Павел был воспитан в языческом Тарсе как фарисей — культурный изоляционист — и в то же самое время в том же самом месте он получил греческое образование и оказался римским гражданином. Перед ним были открыты одновременно как зелотский, так и иродианский путь, и еще юношей он выбрал зелотство. Однако когда он был сбит с этого упрямого первоначального зелотского курса в результате видения на пути в Дамаск, он не стал иродианином. Перед ним открылся творческий путь, который превосходил оба других курса. Он пересек Римскую империю, проповедуя не иудаизм против эллинизма и не эллинизм против иудаизма, а новый образ жизни, который черпал без предубеждений духовное богатство из этих обеих соперничающих культур. В этом евангельском пути нельзя было установить культурной границы, поскольку христианская Церковь была не просто новым обществом того же вида, что и цивилизации, столкновения которых друг с другом мы исследовали. Она была обществом совершенно иного вида.

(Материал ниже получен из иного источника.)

(** A batch sleeps once, for [rate_limit_delay] seconds (1 second when the
    configuration has none), after each query that has a text and is not
    at the last position of the input, whether its call succeeded or not,
    and at no other time; a query without text at the last position does
    not spare the one before it the delay. *)
Theorem batch_query_delays (service : api) (cfg : config) (callback : bool)
    (queries : list query) (w : world) :
  sleeps (trace (batch_query service cfg callback queries w).2)
  = sleeps (trace w)
    ++ replicate (length (filter has_text (take (length queries - 1) queries)))
         (default 1%Q (rate_limit_delay cfg)).
Proof.
  unfold batch_query. rewrite batch_loop_sleeps. cbn [snd].
  by rewrite delays_due_count.
Qed.

(** ** The turns of a batch *)

(** The events of the turn of the query at position [idx], given the
    number [k] of requests sent and the result of the call. *)
Definition turn_events (cfg : config) (callback : bool) (total idx : nat) (q : query)
    (k : nat) (result : option (gmap string pyval)) : list event :=
  match text q with
  | None | Some "" => []
  | Some query_text =>
      replicate k (EvRequest query_text)
      ++ (if callback then [EvCallback (S idx) total (id q) result] else [])
      ++ (if bool_decide (Z.of_nat idx < Z.of_nat total - 1)
          then [EvSleep (default 1%Q (rate_limit_delay cfg))] else [])
  end.

Lemma batch_item_turn (service : api) (cfg : config) (callback : bool)
    (total idx : nat) (q : query) (st : list batch_result * world) :
  ∃ k, trace (batch_item service cfg callback total idx q st).2
       = trace st.2
         ++ turn_events cfg callback total idx q k
              (query_with_retry service cfg (default "" (text q)) None st.2).1.
Proof.
  unfold batch_item, turn_events.
  destruct (text q) as [[|c query_text]|]; try (exists 0%nat; by rewrite app_nil_r).
  cbn [default]. unfold Datatypes.id.
  destruct (query_with_retry_requests service cfg (String c query_text) None st.2)
    as [k Hk].
  destruct (query_with_retry service cfg (String c query_text) None st.2) as [result w1].
  cbn [fst snd] in *. exists k.
  destruct callback; case_bool_decide; cbn [emit trace];
    rewrite Hk, <- ?app_assoc; by rewrite ?app_nil_r.
Qed.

Примечание. «Азия» и «Европа»: факты и фантазии
Во введении к своей «Истории» Геродот берется воспроизвести персидское изложение того мотива, который побудил Ахеменидов напасть на эллинов. Персы, согласно его мнению, полагали, что получили по наследству право кровной мести. Они считали, что обременены долгом мести по отношению к эллинам за осаду и разорение Трои. Таким образом, две великие войны — Троянская и Персидская — были эпизодами в исторически непрерывной исторической же наследственной вражде между «Европой» и «Азией». Не приходится и говорить о том, что персы совершенно ничего не знали о какой-либо своей обязанности. Не будучи знатоками Гомера, они, по-видимому, ничего не знали о Троянской войне — если действительно имело место такое подлинное историческое событие. Не приходится также говорить и о том, что геродотовская картина с исторической точки зрения фантастична, допуская, что между троянцами и персами как «азиатами» существовало чувство солидарности. Мы можем проиллюстрировать ее абсурдность, представив строго аналогичное изображение исторической наследственной вражды между Европой и Америкой и вообразив, что Дарий-Вашингтон испытывает побуждение отомстить «Европе» за предшествующее нападение Агамемнона-Кортеса на Мехико.
Тем не менее геродотовский миф не лишен интереса и важности в том, что он ввел в обращение понятия «Европы» и «Азии» как соперничающие и противостоящие друг другу сущности, которые до сих пор сохраняются на наших картах и континентальная граница между которыми проведена вдоль таких незначительных возвышенностей, как Уральские горы. Геродот не изобрел это понятие, ибо «Азия» уже было ходовым обозначением Персидской империи в «Персах» Эсхила, созданных в 472 г. до н. э. Однако «наследственная вражда между Европой и Азией» является господствующей и объединяющей темой геродотовского труда, и мастерство его создания во многом ответственно за последующую популярность этой эллинской фантазии V в. до н. э.